──────── Extracted data ────────

(* ===== verification/Selection.v ===== *)
(** * Clicks, bubbling, and the selection/detail pattern

    Three sections of the page (the class schedule, the trainers and the
    transformation stories) render a list of cards, each of which opens a
    detail overlay for its item: the state is a nullable reference to the
    item shown ([useState<T | null>]).  The buttons inside a card run their
    own handler and then, unless it calls [e.stopPropagation()], the card's
    [onClick] too.  This file holds what the three share:
    - [dispatch]: a click on an element runs the [onClick] handlers of the
      element and of its ancestors, innermost first, and stops after the
      first handler that calls [stopPropagation] (React's bubbling of
      synthetic events; the setters of [useState] called with a value are
      applied in order, so batching does not change the final state);
    - the contract of the pattern (spec §4.4) as an abstract machine
      [sel_step] on [option T], and the interface [DetailView] a section
      implements: its abstraction of the state, the abstract label of each
      event ([dv_simulation]), and the law that while a detail is open no
      event selects an item ([dv_modal]: the overlay covers the list);
    - the theorems proved against the interface: a run of events moves the
      abstraction along the labels of the run, and the selection never
      jumps from one item to another without passing through "closed". *)

From S2P Require Import Prelude.

Module Selection.

(** ** Event dispatch with bubbling *)

Section Dispatch.
Context {S : Type}.

(** An [onClick] handler: the new state, and whether it called
    [e.stopPropagation()]. *)
Definition Handler := S -> S * bool.

(** A handler that lets the event bubble, and one that stops it. *)
Definition plain (f : S -> S) : Handler := fun s => (f s, false).
Definition stopping (f : S -> S) : Handler := fun s => (f s, true).

(** An element without [onClick]. *)
Definition inert : Handler := plain id.

(** The handlers on the path from the clicked element up to the root. *)
Fixpoint dispatch (path : list Handler) (s : S) : S :=
  match path with
  | [] => s
  | h :: path' => let '(s', stop) := h s in if stop then s' else dispatch path' s'
  end.

Lemma dispatch_plain f path s : dispatch (plain f :: path) s = dispatch path (f s).
Proof. reflexivity. Qed.

Lemma dispatch_stopping f path s : dispatch (stopping f :: path) s = f s.
Proof. reflexivity. Qed.

Lemma dispatch_inert path s : dispatch (inert :: path) s = dispatch path s.
Proof. reflexivity. Qed.

Lemma dispatch_nil s : dispatch [] s = s.
Proof. reflexivity. Qed.

End Dispatch.

Arguments Handler : clear implicits.

#[export] Hint Rewrite @dispatch_plain @dispatch_stopping @dispatch_inert @dispatch_nil
  : pg_rw.

(** ** The contract of the selection/detail pattern *)

Section Contract.
Context {T : Type}.

Inductive SelLabel :=
| DSelect (t : T)
| DClose
| DKeep.

Definition sel_step (l : SelLabel) (o : option T) : option T :=
  match l with
  | DSelect t => Some t
  | DClose => None
  | DKeep => o
  end.

End Contract.

Arguments SelLabel : clear implicits.

Class DetailView (S E T : Type) := {
  dv_selected : S -> option T;
  dv_handle : E -> S -> S;
  dv_label : E -> S -> SelLabel T;
  dv_simulation : forall e s, dv_selected (dv_handle e s) = sel_step (dv_label e s) (dv_selected s);
  dv_modal : forall e s t, dv_selected s <> None -> dv_label e s <> DSelect t;
}.

Section Views.
Context {S E T : Type} `{DetailView S E T}.

Fixpoint dv_trace (evs : list E) (s : S) : list (SelLabel T) :=
  match evs with
  | [] => []
  | e :: evs' => dv_label e s :: dv_trace evs' (dv_handle e s)
  end.

Lemma dv_run_refines evs s :
  dv_selected (run dv_handle evs s) = run sel_step (dv_trace evs s) (dv_selected s).
Proof.
  revert s; induction evs as [|e evs IH]; intros s; simpl; [done|].
  by rewrite IH, dv_simulation.
Qed.

(** While a detail is open, one event either keeps it or closes it. *)
Lemma dv_open_step e s t :
  dv_selected s = Some t ->
  dv_selected (dv_handle e s) = Some t \/ dv_selected (dv_handle e s) = None.
Proof.
  intros Hs. rewrite dv_simulation, Hs.
  destruct (dv_label e s) as [u| |] eqn:Hl; simpl; auto.
  exfalso. eapply dv_modal; [|exact Hl]. by rewrite Hs.
Qed.

(** From an open detail, a run either keeps the item shown or passes
    through a state where nothing is shown. *)
Lemma dv_keeps_or_closes evs s t :
  dv_selected s = Some t ->
  dv_selected (run dv_handle evs s) = Some t \/
  exists k, dv_selected (run dv_handle (take k evs) s) = None.
Proof.
  revert s; induction evs as [|e evs IH]; intros s Hs; simpl; [by left|].
  destruct (dv_open_step e s t Hs) as [Ho|Hc].
  - destruct (IH _ Ho) as [Hk|[k Hk]]; [by left|right].
    exists (Datatypes.S k). exact Hk.
  - right. exists 1. exact Hc.
Qed.

End Views.

End Selection.
(* ===== verification/Header.v ===== *)
(** * The header (src/components/Header.tsx)

    The header shows the logo, and, depending on the layout its
    [useHeaderLayout] instance reports (HeaderLayout.v), either the full
    navigation with the "Area Soci"/"Soci" and "Prova Gratis"/"Prova"
    buttons ([showFullNav]) or a menu button that toggles a collapsible
    navigation with the same entries ([showMobileMenu]).  Its state is
    [isMenuOpen] and [isLoginOpen].

    A handler returns the new state and its effects on the rest of the
    page: a [scrollIntoView] of a section, or the call of the
    [onOpenFreeTrial] callback the page passes in (Page.v applies them).
    [scrollToSection(href)] looks the anchor up with
    [document.querySelector(href)] and closes the menu only when the
    element exists; the ids present in the document are a parameter.  The
    collapsed mobile navigation ([max-h-0], [overflow-hidden]) cannot be
    clicked, so its buttons act only while the menu is open.  [LoginModal]
    is not part of src/: only its [onClose] callback is modelled. *)

From S2P Require Import Prelude HeaderLayout.
From Stdlib Require Import Ascii.

Module Header.
Import HeaderLayoutHook.

(** ** Data *)

Record NavItem := { nav_name : string; href : string }.

Definition navigation : list NavItem :=
  [{| nav_name := "Home"; href := "#home" |};
   {| nav_name := "Corsi"; href := "#corsi" |};
   {| nav_name := "Trainer"; href := "#trainer" |};
   {| nav_name := "Abbonamenti"; href := "#abbonamenti" |};
   {| nav_name := "Trasformazioni"; href := "#trasformazioni" |}].

Record HeaderState := {
  isMenuOpen : bool;
  isLoginOpen : bool;
}.

Definition header0 : HeaderState := {| isMenuOpen := false; isLoginOpen := false |}.

(** What a handler asks of the rest of the page. *)
Inductive Effect :=
| ScrollTo (anchor : string)
| OpenFreeTrial.

Definition setIsMenuOpen (b : bool) (st : HeaderState) : HeaderState :=
  {| isMenuOpen := b; isLoginOpen := isLoginOpen st |}.

Definition setIsLoginOpen (b : bool) (st : HeaderState) : HeaderState :=
  {| isMenuOpen := isMenuOpen st; isLoginOpen := b |}.

(** [document.querySelector(href)] for an id selector [#a], over the ids
    of the elements in the document. *)
Definition querySelector (ids : list string) (sel : string) : option string :=
  match sel with
  | String "#"%char a => if decide (a ∈ ids) then Some a else None
  | _ => None
  end.

Definition scrollToSection (ids : list string) (h : string) (st : HeaderState)
    : HeaderState * list Effect :=
  match querySelector ids h with
  | Some a => (setIsMenuOpen false st, [ScrollTo a])
  | None => (st, [])
  end.

(** The labels of the two action buttons of the full navigation. *)
Definition action_labels (layout : HeaderLayout) : string * string :=
  if decide (layout = desktop) then ("Area Soci", "Prova Gratis") else ("Soci", "Prova").

(** ** Handlers *)

Inductive Target :=
| Logo
| NavDesktop (i : nat)
| LoginDesktop
| TrialDesktop
| MenuToggle
| NavMobile (i : nat)
| LoginMobile
| TrialMobile
| LoginModalClose.

Definition nav_click (ids : list string) (i : nat) (st : HeaderState)
    : HeaderState * list Effect :=
  match navigation !! i with
  | Some it => scrollToSection ids (href it) st
  | None => (st, [])
  end.

Definition handle (layout : HeaderLayout) (ids : list string) (t : Target) (st : HeaderState)
    : HeaderState * list Effect :=
  let v := useHeaderLayout_view layout in
  let full := showFullNav v in
  let mobile_open := showMobileMenu v && isMenuOpen st in
  match t with
  | Logo => scrollToSection ids "#home" st
  | NavDesktop i => if full then nav_click ids i st else (st, [])
  | LoginDesktop => if full then (setIsLoginOpen true st, []) else (st, [])
  | TrialDesktop => if full then (st, [OpenFreeTrial]) else (st, [])
  | MenuToggle =>
      if showMobileMenu v then (setIsMenuOpen (negb (isMenuOpen st)) st, []) else (st, [])
  | NavMobile i => if mobile_open then nav_click ids i st else (st, [])
  | LoginMobile =>
      if mobile_open then (setIsMenuOpen false (setIsLoginOpen true st), []) else (st, [])
  | TrialMobile =>
      if mobile_open then (setIsMenuOpen false st, [OpenFreeTrial]) else (st, [])
  | LoginModalClose => (setIsLoginOpen false st, [])
  end.

End Header.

────────

Assigned task.
Scan the records above and show every line in which the word "SelLabel" occurs.

Output.
Inductive SelLabel :=
Definition sel_step (l : SelLabel) (o : option T) : option T :=
Arguments SelLabel : clear implicits.
  dv_label : E -> S -> SelLabel T;
Fixpoint dv_trace (evs : list E) (s : S) : list (SelLabel T) :=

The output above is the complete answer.